TASK REQUIREMENTS: Please copy out the lines in the entries that contain "never".

Source records
■ ■ ■

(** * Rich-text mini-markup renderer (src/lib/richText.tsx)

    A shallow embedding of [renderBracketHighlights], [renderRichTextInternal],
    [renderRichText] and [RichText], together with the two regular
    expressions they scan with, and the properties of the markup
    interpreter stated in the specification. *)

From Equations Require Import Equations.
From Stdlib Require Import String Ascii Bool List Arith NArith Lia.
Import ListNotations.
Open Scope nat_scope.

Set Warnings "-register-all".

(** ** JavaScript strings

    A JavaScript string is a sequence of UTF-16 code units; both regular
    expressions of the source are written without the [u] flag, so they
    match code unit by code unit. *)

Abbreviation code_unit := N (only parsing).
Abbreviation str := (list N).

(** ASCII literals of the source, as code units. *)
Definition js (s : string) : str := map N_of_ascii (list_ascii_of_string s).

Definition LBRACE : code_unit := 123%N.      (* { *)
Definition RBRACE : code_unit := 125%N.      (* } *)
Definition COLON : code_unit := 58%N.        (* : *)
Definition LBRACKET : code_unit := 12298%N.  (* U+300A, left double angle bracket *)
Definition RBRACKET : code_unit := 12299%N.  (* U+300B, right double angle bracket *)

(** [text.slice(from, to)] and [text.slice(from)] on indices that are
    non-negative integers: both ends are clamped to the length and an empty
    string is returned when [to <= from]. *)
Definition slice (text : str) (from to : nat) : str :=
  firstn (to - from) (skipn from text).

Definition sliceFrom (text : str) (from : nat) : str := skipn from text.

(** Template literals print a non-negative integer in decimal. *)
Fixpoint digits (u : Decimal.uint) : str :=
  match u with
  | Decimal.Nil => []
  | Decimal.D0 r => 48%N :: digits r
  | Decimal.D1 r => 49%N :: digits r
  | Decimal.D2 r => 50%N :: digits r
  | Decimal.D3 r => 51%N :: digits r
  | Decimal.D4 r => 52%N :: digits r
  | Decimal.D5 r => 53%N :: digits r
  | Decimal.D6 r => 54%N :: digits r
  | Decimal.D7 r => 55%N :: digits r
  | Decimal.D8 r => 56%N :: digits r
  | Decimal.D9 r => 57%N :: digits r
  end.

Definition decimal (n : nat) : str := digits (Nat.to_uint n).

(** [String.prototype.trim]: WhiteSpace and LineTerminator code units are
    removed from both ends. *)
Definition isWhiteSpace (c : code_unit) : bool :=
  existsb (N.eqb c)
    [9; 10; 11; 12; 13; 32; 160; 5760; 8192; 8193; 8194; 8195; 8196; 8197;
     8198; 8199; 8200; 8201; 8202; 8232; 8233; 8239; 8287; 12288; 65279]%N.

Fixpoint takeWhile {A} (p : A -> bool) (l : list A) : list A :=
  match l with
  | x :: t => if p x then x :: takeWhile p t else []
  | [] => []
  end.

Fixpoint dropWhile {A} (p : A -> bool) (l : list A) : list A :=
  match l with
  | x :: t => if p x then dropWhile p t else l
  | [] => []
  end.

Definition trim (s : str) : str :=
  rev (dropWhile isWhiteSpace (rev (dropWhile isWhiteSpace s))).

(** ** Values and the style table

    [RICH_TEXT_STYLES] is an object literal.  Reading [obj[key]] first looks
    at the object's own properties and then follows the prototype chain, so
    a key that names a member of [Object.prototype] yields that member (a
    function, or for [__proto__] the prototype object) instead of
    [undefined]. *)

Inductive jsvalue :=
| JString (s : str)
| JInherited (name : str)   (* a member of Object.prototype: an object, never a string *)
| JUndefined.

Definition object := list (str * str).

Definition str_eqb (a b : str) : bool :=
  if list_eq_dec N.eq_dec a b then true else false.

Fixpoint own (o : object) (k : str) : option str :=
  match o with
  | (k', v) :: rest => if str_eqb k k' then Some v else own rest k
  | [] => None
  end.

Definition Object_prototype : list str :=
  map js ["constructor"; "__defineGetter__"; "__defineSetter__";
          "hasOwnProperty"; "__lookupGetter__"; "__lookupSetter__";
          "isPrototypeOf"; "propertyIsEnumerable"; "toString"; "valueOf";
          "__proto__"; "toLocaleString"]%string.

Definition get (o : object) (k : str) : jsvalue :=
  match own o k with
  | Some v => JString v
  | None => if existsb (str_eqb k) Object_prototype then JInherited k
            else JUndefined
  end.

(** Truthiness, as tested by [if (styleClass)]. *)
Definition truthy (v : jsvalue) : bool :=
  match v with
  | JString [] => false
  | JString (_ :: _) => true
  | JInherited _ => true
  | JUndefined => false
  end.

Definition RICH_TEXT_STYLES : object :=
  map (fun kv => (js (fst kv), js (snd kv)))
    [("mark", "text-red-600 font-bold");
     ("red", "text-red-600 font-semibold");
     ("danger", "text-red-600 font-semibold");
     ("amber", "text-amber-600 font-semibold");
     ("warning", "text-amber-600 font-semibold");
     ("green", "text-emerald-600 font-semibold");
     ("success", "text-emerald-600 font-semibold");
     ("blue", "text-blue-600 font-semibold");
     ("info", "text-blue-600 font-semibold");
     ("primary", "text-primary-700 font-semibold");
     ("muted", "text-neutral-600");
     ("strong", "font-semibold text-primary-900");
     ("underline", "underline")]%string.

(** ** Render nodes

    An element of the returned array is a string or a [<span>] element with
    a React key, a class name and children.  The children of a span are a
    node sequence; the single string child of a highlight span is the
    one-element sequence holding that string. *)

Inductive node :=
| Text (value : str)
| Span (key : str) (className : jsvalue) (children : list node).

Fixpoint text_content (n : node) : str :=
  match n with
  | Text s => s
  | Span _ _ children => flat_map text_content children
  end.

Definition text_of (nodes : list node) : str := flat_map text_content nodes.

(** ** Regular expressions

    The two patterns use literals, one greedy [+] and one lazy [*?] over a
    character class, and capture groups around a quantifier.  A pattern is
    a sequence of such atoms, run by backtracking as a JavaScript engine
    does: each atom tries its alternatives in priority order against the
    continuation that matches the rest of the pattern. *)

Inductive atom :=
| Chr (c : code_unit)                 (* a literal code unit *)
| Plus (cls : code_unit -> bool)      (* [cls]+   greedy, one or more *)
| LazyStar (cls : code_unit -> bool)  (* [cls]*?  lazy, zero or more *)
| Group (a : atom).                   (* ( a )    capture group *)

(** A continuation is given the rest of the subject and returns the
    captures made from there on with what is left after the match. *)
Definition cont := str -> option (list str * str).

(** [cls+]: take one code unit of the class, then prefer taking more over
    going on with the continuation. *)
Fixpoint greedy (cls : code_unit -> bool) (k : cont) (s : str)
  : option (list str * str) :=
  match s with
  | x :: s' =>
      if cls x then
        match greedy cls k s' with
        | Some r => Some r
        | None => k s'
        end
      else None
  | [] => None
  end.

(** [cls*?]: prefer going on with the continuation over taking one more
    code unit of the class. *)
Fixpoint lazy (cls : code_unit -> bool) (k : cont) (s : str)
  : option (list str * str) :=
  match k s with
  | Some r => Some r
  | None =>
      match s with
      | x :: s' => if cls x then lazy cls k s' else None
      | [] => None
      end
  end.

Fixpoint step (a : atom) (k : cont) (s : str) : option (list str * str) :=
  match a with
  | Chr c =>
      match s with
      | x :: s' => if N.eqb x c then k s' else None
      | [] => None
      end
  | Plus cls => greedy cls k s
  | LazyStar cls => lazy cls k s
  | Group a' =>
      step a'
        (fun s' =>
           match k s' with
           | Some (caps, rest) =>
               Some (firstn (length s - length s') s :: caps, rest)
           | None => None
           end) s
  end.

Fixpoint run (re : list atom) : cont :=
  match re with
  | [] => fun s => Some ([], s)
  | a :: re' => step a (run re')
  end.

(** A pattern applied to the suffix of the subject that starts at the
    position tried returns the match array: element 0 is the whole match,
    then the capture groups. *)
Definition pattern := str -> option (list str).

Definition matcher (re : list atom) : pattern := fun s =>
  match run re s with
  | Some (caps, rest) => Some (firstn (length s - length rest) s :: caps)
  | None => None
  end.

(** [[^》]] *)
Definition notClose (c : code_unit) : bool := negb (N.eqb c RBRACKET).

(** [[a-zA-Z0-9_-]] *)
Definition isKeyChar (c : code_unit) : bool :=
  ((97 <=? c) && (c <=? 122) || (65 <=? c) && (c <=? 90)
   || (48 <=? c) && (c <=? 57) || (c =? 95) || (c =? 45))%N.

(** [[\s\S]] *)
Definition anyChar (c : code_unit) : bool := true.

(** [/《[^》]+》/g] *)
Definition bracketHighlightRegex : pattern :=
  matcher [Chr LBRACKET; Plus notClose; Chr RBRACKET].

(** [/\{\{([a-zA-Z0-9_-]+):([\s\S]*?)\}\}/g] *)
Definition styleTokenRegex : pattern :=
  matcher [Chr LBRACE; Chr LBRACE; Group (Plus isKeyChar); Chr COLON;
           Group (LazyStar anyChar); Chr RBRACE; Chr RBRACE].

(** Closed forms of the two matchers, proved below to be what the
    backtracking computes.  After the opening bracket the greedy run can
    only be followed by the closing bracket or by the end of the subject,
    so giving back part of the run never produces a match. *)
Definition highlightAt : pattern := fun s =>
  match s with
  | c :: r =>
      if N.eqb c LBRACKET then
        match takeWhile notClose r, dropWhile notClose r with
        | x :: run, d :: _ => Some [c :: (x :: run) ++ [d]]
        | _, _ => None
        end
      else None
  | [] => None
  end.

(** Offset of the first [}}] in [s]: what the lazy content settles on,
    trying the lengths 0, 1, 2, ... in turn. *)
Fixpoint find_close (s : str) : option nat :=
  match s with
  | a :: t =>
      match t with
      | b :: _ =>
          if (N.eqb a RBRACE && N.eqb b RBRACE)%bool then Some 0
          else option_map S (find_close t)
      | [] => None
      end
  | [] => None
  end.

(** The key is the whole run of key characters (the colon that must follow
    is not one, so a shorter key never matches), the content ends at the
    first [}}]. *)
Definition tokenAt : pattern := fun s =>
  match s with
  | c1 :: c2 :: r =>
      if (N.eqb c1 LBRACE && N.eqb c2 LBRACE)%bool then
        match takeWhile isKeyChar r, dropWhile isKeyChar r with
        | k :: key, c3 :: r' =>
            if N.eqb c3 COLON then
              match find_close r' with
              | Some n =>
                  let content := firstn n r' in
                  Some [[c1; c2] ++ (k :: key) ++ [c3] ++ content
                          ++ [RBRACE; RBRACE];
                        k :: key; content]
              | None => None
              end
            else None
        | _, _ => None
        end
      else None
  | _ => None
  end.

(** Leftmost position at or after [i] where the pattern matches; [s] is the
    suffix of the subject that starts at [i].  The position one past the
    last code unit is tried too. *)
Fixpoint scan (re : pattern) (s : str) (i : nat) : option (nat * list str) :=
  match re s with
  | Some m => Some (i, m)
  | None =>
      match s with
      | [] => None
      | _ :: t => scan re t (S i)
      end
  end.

■ ■ ■

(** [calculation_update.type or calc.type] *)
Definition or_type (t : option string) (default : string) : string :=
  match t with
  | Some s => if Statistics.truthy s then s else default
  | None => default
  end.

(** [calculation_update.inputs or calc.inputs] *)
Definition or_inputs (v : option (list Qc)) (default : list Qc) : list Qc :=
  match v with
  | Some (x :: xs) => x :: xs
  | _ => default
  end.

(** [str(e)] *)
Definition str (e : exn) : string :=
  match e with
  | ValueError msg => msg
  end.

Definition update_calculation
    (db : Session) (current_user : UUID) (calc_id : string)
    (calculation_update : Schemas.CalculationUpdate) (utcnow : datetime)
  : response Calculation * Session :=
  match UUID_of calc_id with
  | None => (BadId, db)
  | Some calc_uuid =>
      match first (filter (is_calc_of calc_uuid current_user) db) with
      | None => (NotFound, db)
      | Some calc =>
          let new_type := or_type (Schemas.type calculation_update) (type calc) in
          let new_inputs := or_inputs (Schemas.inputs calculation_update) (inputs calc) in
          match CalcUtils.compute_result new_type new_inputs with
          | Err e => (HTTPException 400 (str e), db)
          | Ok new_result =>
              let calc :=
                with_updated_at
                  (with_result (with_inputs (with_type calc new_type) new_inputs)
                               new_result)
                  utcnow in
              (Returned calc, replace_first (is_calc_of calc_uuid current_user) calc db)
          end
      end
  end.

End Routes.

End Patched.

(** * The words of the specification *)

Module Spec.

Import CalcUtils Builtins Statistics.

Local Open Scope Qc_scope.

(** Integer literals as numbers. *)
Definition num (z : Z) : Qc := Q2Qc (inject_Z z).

■ ■ ■

EXERCISE OUTPUT:
| JInherited (name : str)   (* a member of Object.prototype: an object, never a string *)
    so giving back part of the run never produces a match. *)
    is not one, so a shorter key never matches), the content ends at the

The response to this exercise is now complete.